In the past, the view of financial inclusion around the world had been incomplete. With the release of the Global Financial Inclusion (Global Findex) Database we now have a comprehensive, individual-level, and publicly-available database that allows for comparisons across 148 economies of how adults around the world manage save, borrow, make payments and manage risk. As cited in the article, the Global Findex data shows that more than 2.5 billion adults around the world don’t have a bank account.

There are also marked differences in how adults save. Worldwide, about one in four adults (22%) reports having saved formally at a bank, credit union, or MFI in the past 12 months.  But in many regions, such as Sub-Saharan Africa, community-based saving arrangements are common alternatives (or complements) to saving at a formal financial institution. For instance, in Sub-Saharan Africa, 19% of all adults and 48% of savers (and 53% of female savers) report they have used a community based savings group. 
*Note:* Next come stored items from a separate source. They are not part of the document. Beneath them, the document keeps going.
Class FlashLaws (async : bool) (C : Type) `{!FlashController C} (Sz N : Z) := {
  contents : C → Z → list Z;
  read_region_ok c r buf :
    0 ≤ r < N → zlen buf = Sz →
    ∃ x b c', read_region r 0 buf c = (x, b, c') ∧ (∀ r', contents c' r' = contents c r') ∧
      if async then x = Err (ReadNotReady r) ∧ zlen b = Sz else x = Ok () ∧ b = contents c r;
  flash_write_ok c r pre old post new :
    0 ≤ r < N → zlen pre < Sz → contents c r = pre ++ old ++ post → programmable old new →
    ∃ x c', flash_write (Sz * r + zlen pre) new c = (x, c') ∧
      (if async then ∃ n, x = Err (WriteNotReady n) else x = Ok ()) ∧
      ∀ r', contents c' r' = if r' =? r then pre ++ new ++ post else contents c r';
  erase_region_ok c r :
    0 ≤ r < N →
    ∃ x c', erase_region r c = (x, c') ∧
      (if async then x = Err (EraseNotReady r) else x = Ok ()) ∧
      ∀ r', contents c' r' = if r' =? r then replicate (Z.to_nat Sz) 0xFF else contents c r'
}.

(** ** The abstract store *)

Record store := mkStore { logs : list (list object); usable : bool }.

Definition log (a : store) (r : Z) : list object := logs a !!! Z.to_nat r.
Definition set_log (a : store) (r : Z) (l : list object) : store :=
  mkStore (<[Z.to_nat r := l]> (logs a)) (usable a).

Definition live (h : Z) (o : object) : bool := ob_valid o && bool_decide (ob_hash o = h).

(** The first live object of the hash is marked dead. *)
Fixpoint kill_first (h : Z) (l : list object) : list object :=
  match l with
  | [] => []
  | o :: l => if live h o then kill o :: l else o :: kill_first h l
  end.

(** A region none of whose objects is live is emptied. *)
Definition collect_log (l : list object) : list object := if existsb ob_valid l then l else [].

Section spec.
Context (Sz N : Z).

Definition home_of (h : Z) : Z := Z.land (wrap32 h) 0xFFFF mod N.
Definition bad_hash (h : Z) : bool := (h =? 0xFFFFFFFFFFFFFFFF) || (h =? 0).

Lemma home_of_bounds h : 1 ≤ N → 0 ≤ home_of h < N.
Proof. intros. unfold home_of. apply Z.mod_pos_bound. lia. Qed.

Lemma get_region_home fs h :
  1 ≤ N → num_region Sz fs = N →
  get_region Sz fs h = if bad_hash h then Panic else Ret (home_of h).
Proof.
  intros HN HNr. unfold get_region, bad_hash. destruct (_ || _); [done|]. rewrite HNr.
  rewrite urem_ok by lia. done.
Qed.

(** A miss in this log ends a search: nothing is in it, or no header fits
    behind it. *)
Definition stops (l : list object) : bool :=
  (Sz <=? used l + HEADER_LENGTH) || bool_decide (l = []).

(** What a caller gets for an object. *)
Definition value_reply (o : object) (buf : list Z) : result (SuccessCode * Z) ErrorCode * list Z :=
  if zlen buf <? zlen (ob_value o)
  then (Err (BufferTooSmall (zlen (ob_value o))), take (length buf) (ob_value o))
  else (Ok (Complete, zlen (ob_value o)), ob_value o ++ drop (length (ob_value o)) buf).

Definition get_visit (a : store) (h : Z) (buf : list Z) (r : Z)
    : option (result (SuccessCode * Z) ErrorCode * list Z * store) :=
  match find (live h) (log a r) with
  | Some o => Some (value_reply o buf, a)
  | None => if stops (log a r) then Some (Err KeyNotFound, buf, a) else None
  end.

Definition append_visit (code : SuccessCode) (a : store) (h : Z) (v : list Z) (r : Z)
    : option (result SuccessCode ErrorCode * store) :=
  let o := mkObject true h v in
  match find (live h) (log a r) with
  | Some _ => Some (Err KeyAlreadyExists, a)
  | None =>
      if Sz <=? used (log a r) + (HEADER_LENGTH + zlen v) then None
      else if used (log a r) + ob_len o <=? Sz
      then Some (Ok code, set_log a r (log a r ++ [o]))
      else Some (Err ObjectTooLarge, mkStore (logs a) false)
  end.

Definition invalidate_visit (code : SuccessCode) (a : store) (h : Z) (r : Z)
    : option (result SuccessCode ErrorCode * store) :=
  match find (live h) (log a r) with
  | Some _ => Some (Ok code, set_log a r (kill_first h (log a r)))
  | None => if stops (log a r) then Some (Err KeyNotFound, a) else None
  end.

Definition spec_get (h : Z) (buf : list Z) (a : store)
    : outcome (result (SuccessCode * Z) ErrorCode * list Z * store) :=
  if bad_hash h || negb (usable a) then Panic
  else Ret (walk (get_visit a h buf) (Err KeyNotFound, buf, a) (region_order N (home_of h))).

Definition spec_append (h : Z) (v : list Z) (a : store)
    : outcome (result SuccessCode ErrorCode * store) :=
  if bad_hash h then Panic else
  if 0xFFF <? ob_len (mkObject true h v) then Ret (Err ObjectTooLarge, a) else
  if (0xFFF <=? ob_len (mkObject true h v)) || negb (usable a) then Panic
  else Ret (walk (append_visit Written a h v) (Err FlashFull, a) (region_order N (home_of h))).

Definition spec_invalidate (h : Z) (a : store) : outcome (result SuccessCode ErrorCode * store) :=
  if bad_hash h || negb (usable a) then Panic
  else Ret (walk (invalidate_visit Written a h) (Err KeyNotFound, a) (region_order N (home_of h))).

(** Bytes freed by collecting a log. *)
Definition freed (l : list object) : Z :=
  if negb (existsb ob_valid l) && bool_decide (l ≠ []) then Sz else 0.

Definition spec_collect (a : store) : outcome (result Z ErrorCode * store) :=
  if negb (usable a) then Panic
  else Ret (Ok (foldr Z.add 0 (freed <$> logs a)), mkStore (collect_log <$> logs a) true).

(** All regions erased. *)
Definition blank (a : store) : store := mkStore ((λ _, []) <$> logs a) (usable a).

Definition spec_initialise (h : Z) (a : store) : outcome (result SuccessCode ErrorCode * store) :=
  '(r, _, a) ← spec_get h [] a;
  match r with
  | Ok (ret, _) => Ret (Ok ret, a)
  | Err _ => spec_append h [] (blank a)
  end.

(** ** Searching a log *)

Lemma log_find_miss h l off empty :
  find (live h) l = None →
  log_find Sz h l off empty =
  Err (negb (Sz <=? off + used l + HEADER_LENGTH) && (negb empty || bool_decide (l ≠ [])), KeyNotFound).
Proof.
  revert off empty. induction l as [|o l IH]; intros off empty Hf; cbn [log_find].
  - rewrite used_nil, Z.add_0_r, bool_decide_false by auto. rewrite orb_false_r.
    by destruct (Sz <=? off + HEADER_LENGTH).
  - cbn [find] in Hf. fold (live h o). destruct (live h o); [done|]. rewrite IH by done.
    rewrite used_cons, Z.add_assoc. cbn [negb orb]. rewrite bool_decide_true by done.
    by rewrite orb_true_r.
Qed.

Lemma log_find_hit h l o off empty :
  find (live h) l = Some o →
  ∃ pre post, l = pre ++ o :: post ∧ live h o = true ∧ kill_first h l = pre ++ kill o :: post ∧
    log_find Sz h l off empty = Ok (off + used pre, ob_len o).
Proof.
  revert off empty. induction l as [|x l IH]; intros off empty Hf; [done|]. cbn [find] in Hf.
  cbn [log_find kill_first]. fold (live h x). destruct (live h x) eqn:Hx.
  - injection Hf as ->. exists [], l. split_and!; [done..|]. by rewrite used_nil, Z.add_0_r.
  - destruct (IH (off + ob_len x) false Hf) as (pre & post & -> & Ho & Hk & ->).
    exists (x :: pre), post. rewrite Hk, used_cons, Z.add_assoc. done.
Qed.

Lemma find_key_offset_miss fuel h l :
  u64 h → log_wf Sz l → Sz < Z.of_nat fuel → find (live h) l = None →
  find_key_offset Sz fuel h (region_of Sz l) = Some (Err (negb (stops l), KeyNotFound)).
Proof.
  intros Hh Hwf Hf Hm. unfold find_key_offset. pose proof (used_length l). destruct Hwf as [Hw Hu].
  pose proof (find_loop_log Sz fuel h [] l true Hh (conj Hw Hu) ltac:(lia)) as E.
  cbn [app] in E. change (used []) with 0 in E. rewrite E, log_find_miss by done.
  do 3 f_equal. unfold stops. rewrite negb_orb. f_equal.
  destruct l; [by rewrite bool_decide_false by auto|by rewrite bool_decide_true].
Qed.

Lemma find_key_offset_hit fuel h l o :
  u64 h → log_wf Sz l → Sz < Z.of_nat fuel → find (live h) l = Some o →
  ∃ pre post, l = pre ++ o :: post ∧ live h o = true ∧ kill_first h l = pre ++ kill o :: post ∧
    find_key_offset Sz fuel h (region_of Sz l) = Some (Ok (used pre, ob_len o)).
Proof.
  intros Hh Hwf Hf Hm. pose proof (used_length l). destruct Hwf as [Hw Hu].
  destruct (log_find_hit h l o 0 true Hm) as (pre & post & Hl & Ho & Hk & E).
  exists pre, post. split_and!; [done..|]. unfold find_key_offset.
  pose proof (find_loop_log Sz fuel h [] l true Hh (conj Hw Hu) ltac:(lia)) as E'.
  cbn [app] in E'. change (used []) with 0 in E'. by rewrite E', E.
Qed.

Lemma scan_log fuel package_length l :
  log_wf Sz l → 11 ≤ package_length → Sz < Z.of_nat fuel →
  scan_loop Sz fuel package_length (region_of Sz l) 0 =
  Some (if Sz <=? used l + package_length then ScanNextRegion else ScanSpot (used l)).
Proof.
  intros Hwf Hp Hf. pose proof (used_length l). destruct Hwf as [Hw Hu].
  apply (scan_loop_log Sz fuel package_length [] l); [done|done|lia].
Qed.
End spec.

Lemma log_set_log a r l r' :
  0 ≤ r < Z.of_nat (length (logs a)) → 0 ≤ r' →
  log (set_log a r l) r' = if r' =? r then l else log a r'.
Proof.
  intros Hr Hr'. unfold log, set_log. cbn [logs]. destruct (Z.eqb_spec r' r) as [->|Hne].
  - rewrite list_lookup_total_insert_eq by lia. done.
  - rewrite list_lookup_total_insert_ne by lia. done.
Qed.

(** Run the operations of the monad on a store in normal form. *)
Ltac run_step :=
  repeat progress (unfold mbind, M_bind, mret, M_ret, ctl_read, ctl_write, ctl_erase, set_state;
    cbn [of_outcome of_fuel get_state set_state take_buffer put_buffer get_flash_size
         ctl_read ctl_write ctl_erase controller flash_size read_buffer state
         get_region_of_state append_region invalidate_region_of_state load_region after_miss
         orb negb]).

(** ** The relation *)

Section rep.
Context {async : bool} {C : Type} `{!FlashController C} (Sz N : Z) `{!FlashLaws async C Sz N} (fuel : nat).

(** The store [t] holds the logs of [a]; [P] is what is known of its state. *)
Record rep (P : State → Prop) (t : TicKV C) (a : store) : Prop := mkRep {
  rep_regions : num_region Sz (flash_size t) = N;
  rep_logs : Z.of_nat (length (logs a)) = N;
  rep_contents r : 0 ≤ r < N → contents (controller t) r = region_of Sz (log a r);
  rep_wf r : 0 ≤ r < N → log_wf Sz (log a r);
  rep_buffer : if usable a then ∃ b, read_buffer t = Some b ∧ zlen b = Sz
               else read_buffer t = None;
  rep_state : P (state t)
}.

Definition idle (s : State) : Prop := s = StateNone.

Lemma rep_weaken (P Q : State → Prop) t a : (P (state t) → Q (state t)) → rep P t a → rep Q t a.
Proof. intros HPQ [? ? ? ? ? ?]. constructor; auto. Qed.

Lemma rep_set_state P Q t a st :
  rep P t a → Q st → rep Q (mkTicKV (controller t) (flash_size t) (read_buffer t) st) a.
Proof. intros [? ? ? ? ? ?] HQ. by constructor. Qed.

(** The store with another log in one region: what is left to show after a
    write or an erase. *)
Lemma rep_set_log_buffer P fs st c a r l b :
  zlen b = Sz → num_region Sz fs = N → Z.of_nat (length (logs a)) = N → 0 ≤ r < N →
  (∀ r', 0 ≤ r' < N → log_wf Sz (log a r')) → log_wf Sz l → P st → usable a = true →
  (∀ r', 0 ≤ r' < N → contents c r' = if r' =? r then region_of Sz l else region_of Sz (log a r')) →
  rep P (mkTicKV c fs (Some b) st) (set_log a r l).
Proof.
  intros Hb Hfs Hl Hr Hwf Hwl HP Hu Hc. constructor; cbn; try done.
  - by rewrite length_insert.
  - intros r' Hr'. rewrite Hc, log_set_log by lia. by destruct (r' =? r).
  - intros r' Hr'. rewrite log_set_log by lia. destruct (r' =? r); auto.
  - rewrite Hu. by eexists.
Qed.

Lemma rep_set_log P fs st c a r l :
  num_region Sz fs = N → Z.of_nat (length (logs a)) = N → 0 ≤ r < N →
  (∀ r', 0 ≤ r' < N → log_wf Sz (log a r')) → log_wf Sz l → P st → usable a = true →
  (∀ r', 0 ≤ r' < N → contents c r' = if r' =? r then region_of Sz l else region_of Sz (log a r')) →
  rep P (mkTicKV c fs (Some (region_of Sz l)) st) (set_log a r l).
Proof. intros ???? [Hl Hu] ???. apply rep_set_log_buffer; try done. by apply zlen_region_of. Qed.
Lemma tickv_implements_map_witness :
  ∃ t1 t2 t3, append_key (FlashController0 := ram_flash 64) 64 100 5 [1; 2] (fresh_tickv 64 4) =
        Done (Ok Written) t1 ∧
    get_key (FlashController0 := ram_flash 64) 64 100 5 [0; 0; 7] t1 =
        Done (Ok (Complete, 2), [1; 2; 7]) t2 ∧
    invalidate_key (FlashController0 := ram_flash 64) 64 100 5 t1 = Done (Ok Written) t3.
Proof.
  pose proof (rep_fresh 64 4 ltac:(lia) ltac:(lia)) as Hrep0.
  assert (0 < 5 < 0xFFFFFFFFFFFFFFFF) as H5 by lia.
  assert (64 < Z.of_nat 100 ∧ 4 < Z.of_nat 100) as Hf by lia.
  assert (op_wf (OpAppend 5 [1; 2])) as Hwf.
  { split; [unfold u64; lia|repeat constructor; unfold byte; lia]. }
  destruct (ram_step (OpAppend 5 [1; 2]) _ _ (ReplyCode (Ok Written)) one_log Hwf Hrep0 eq_refl)
    as (t1 & E1 & Hrep1).
  destruct (tickv_implements_map (FlashController0 := ram_flash 64) (FlashLaws0 := ram_laws 64 4)
    64 4 100 t1 one_log {[5 := [1; 2]]} 5 ltac:(lia) ltac:(lia) Hf Hrep1 holds_one_log H5)
    as (Hget & _ & t3 & a3 & Einv & _).
  destruct (Hget [0; 0; 7]) as (t2 & Eget & _). exists t1, t2, t3. split; [|split; [exact Eget|exact Einv]].
  cbn [exec_op] in E1. unfold mbind, M_bind, mret, M_ret in E1. destruct (append_key _ _ _ _ _); congruence.
Defined.

(** ** What the map depends on *)

(** Replies of a run on erased flash: four regions of 64 bytes. *)
Definition run_fresh (ops : list kv_op) : option (list kv_reply) :=
  match exec_kv (FlashController0 := ram_flash 64) 64 100 ops (fresh_tickv 64 4) with
  | Done rs _ => Some rs
  | _ => None
  end.


Section lost.
Context {C : Type} `{!FlashController C} (Sz N : Z) `{!FlashLaws false C Sz N} (fuel : nat).
Context (HS : 15 ≤ Sz) (HN : 1 ≤ N) (Hf : Sz < Z.of_nat fuel ∧ N < Z.of_nat fuel).

(** The key [h] is stored as the object [o] in region [r], which a search
    visits after the regions [l1], none of which holds the key. *)
Definition stored_behind (a : store) (h : Z) (l1 : list Z) (r : Z) (l2 : list Z) (o : object) : Prop :=
  region_order N (home_of N h) = l1 ++ r :: l2 ∧ find (live h) (log a r) = Some o ∧
  ∀ y, y ∈ l1 → find (live h) (log a y) = None.


Lemma stored_behind_not_before a h l1 r l2 o y :
  stored_behind a h l1 r l2 o → y ∈ l1 → y ≠ r.
Proof.
  intros (E & _) Hy ->. pose proof (NoDup_order N HN h) as Hnd. rewrite E in Hnd.
  apply NoDup_app in Hnd as (_ & Hnd & _). apply (Hnd r Hy). by left.
Qed.
















End lost.
#[export] Instance aram_flash (Sz : Z) : FlashController aram := {
  read_region r offset buf c := (Err (ReadNotReady r), buf, c);
  flash_write address bytes c := (Err (WriteNotReady address), ram_program Sz address bytes c);
  erase_region r c := (Err (EraseNotReady r), ram_erase Sz r c)
}.

#[export] Instance aram_laws (Sz N : Z) : FlashLaws true aram (FlashController0 := aram_flash Sz) Sz N.
Proof.
  refine (Build_FlashLaws true _ _ Sz N (λ c r, c r) _ _ _).
  - intros c r buf _ Hb. by eexists _, _, c.
  - intros c r pre old post new _ Hp Hc Hn. eexists _, _. split; [done|]. split; [by eexists|].
    by apply (ram_program_spec Sz c r pre old).
  - intros c r _. by eexists _, _.
Defined.

Definition fresh_async (Sz N : Z) : AsyncTicKV aram :=
  AsyncTicKV_new (blank_ram Sz : aram) (replicate (Z.to_nat Sz) 0) (Sz * N).

Lemma async_completes_like_sync_witness :
  ∃ s1 s2, async_append_key (FlashController0 := aram_flash 64) 64 100 5 [1; 2; 3; 4] 3 (fresh_async 64 4) =
             Done (Ok Queued) s1 ∧
           complete (FlashLaws0 := aram_laws 64 4) 64 4 100 4 s1 = Done (Ok Queued, Some [1; 2; 3; 4], 3) s2.
Proof.
  assert (64 < Z.of_nat 100 ∧ 4 < Z.of_nat 100) as Hf by lia.
  assert (15 ≤ 64) as H64 by lia. assert (1 ≤ 4) as H4 by lia.
  assert (0 < 5 < 0xFFFFFFFFFFFFFFFF) as H5 by lia.
  destruct (async_completes_like_sync (FlashController0 := aram_flash 64) (FlashLaws0 := aram_laws 64 4)
    64 4 100 (fresh_async 64 4) (blank_store 4) 5 H64 H4 Hf
    (rep_fresh_ram (FlashLaws0 := aram_laws 64 4) 64 4 _ H64 H4 (λ _, eq_refl)) eq_refl H5) as (_ & Happ & _).
  assert (Forall byte [1; 2; 3]) as Hb by (repeat constructor; unfold byte; lia).
  destruct (Happ [1; 2; 3; 4] 3 [1; 2; 3] eq_refl Hb) as (s1 & s2 & w & Ew & E1 & E2 & _); [lia|].
  exists s1, s2. split; [exact E1|]. change (Z.to_nat 4) with 4%nat in E2. rewrite E2.
  assert (w.1 = Ok Written) as ->; [|done]. vm_compute in Ew. injection Ew as <-. reflexivity.
Defined.
(* ===== verification/TickvCallbacks.v ===== *)
(** * TicKV, split-phase: garbage collection and initialisation

    The operations of libraries/tickv/src/async_ops.rs that also wait for
    erasures: every callback of the controller continues them, one region at a
    time, and they end with the answer and the flash of the synchronous
    operations. *)

From S2P Require Import Prelude Bytes Crc32 Tickv TickvLog TickvProbe TickvStore TickvTheorems TickvAsync.

(** ** The caller *)

(** The operation waits for an erasure. *)
Definition erasing (s : State) : bool :=
  match s with
  | StateGarbageCollect (RubbishEraseRegion _ _) | StateInit (InitEraseRegion _) => true
  | _ => false
  end.

Definition pending (r : ContinueReturn) : bool :=
  match r with (Err (ReadNotReady _), _, _) | (Err (EraseNotReady _), _, _) => true | _ => false end.

Section callbacks.
Context {C : Type} `{!FlashController C} (Sz N : Z) `{!FlashLaws true C Sz N} (fuel : nat).

(** The callback of an erasure continues; that of a read first hands over the
    region. *)
Definition callback : AM C ContinueReturn := fun s =>
  if erasing (state (tickv s)) then continue_operation Sz fuel s else read_done Sz N fuel s.

Fixpoint finish (k : nat) : AM C ContinueReturn :=
  match k with
  | O => fun _ => NoFuel
  | S k => r ← callback; if pending r then finish k else mret r
  end.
While informal savings clubs can fill an important gap in places where traditional banking is prohibitively expensive or unavailable, there are nontrivial downsides to these arrangements. Their essential characteristic – informality – is accompanied by risks of fraud and collapse. In additional, the cyclical nature of contributions and disbursements can be too rigid for some people and out of sync with their needs to deposit surplus income or quickly withdraw funds for an emergency.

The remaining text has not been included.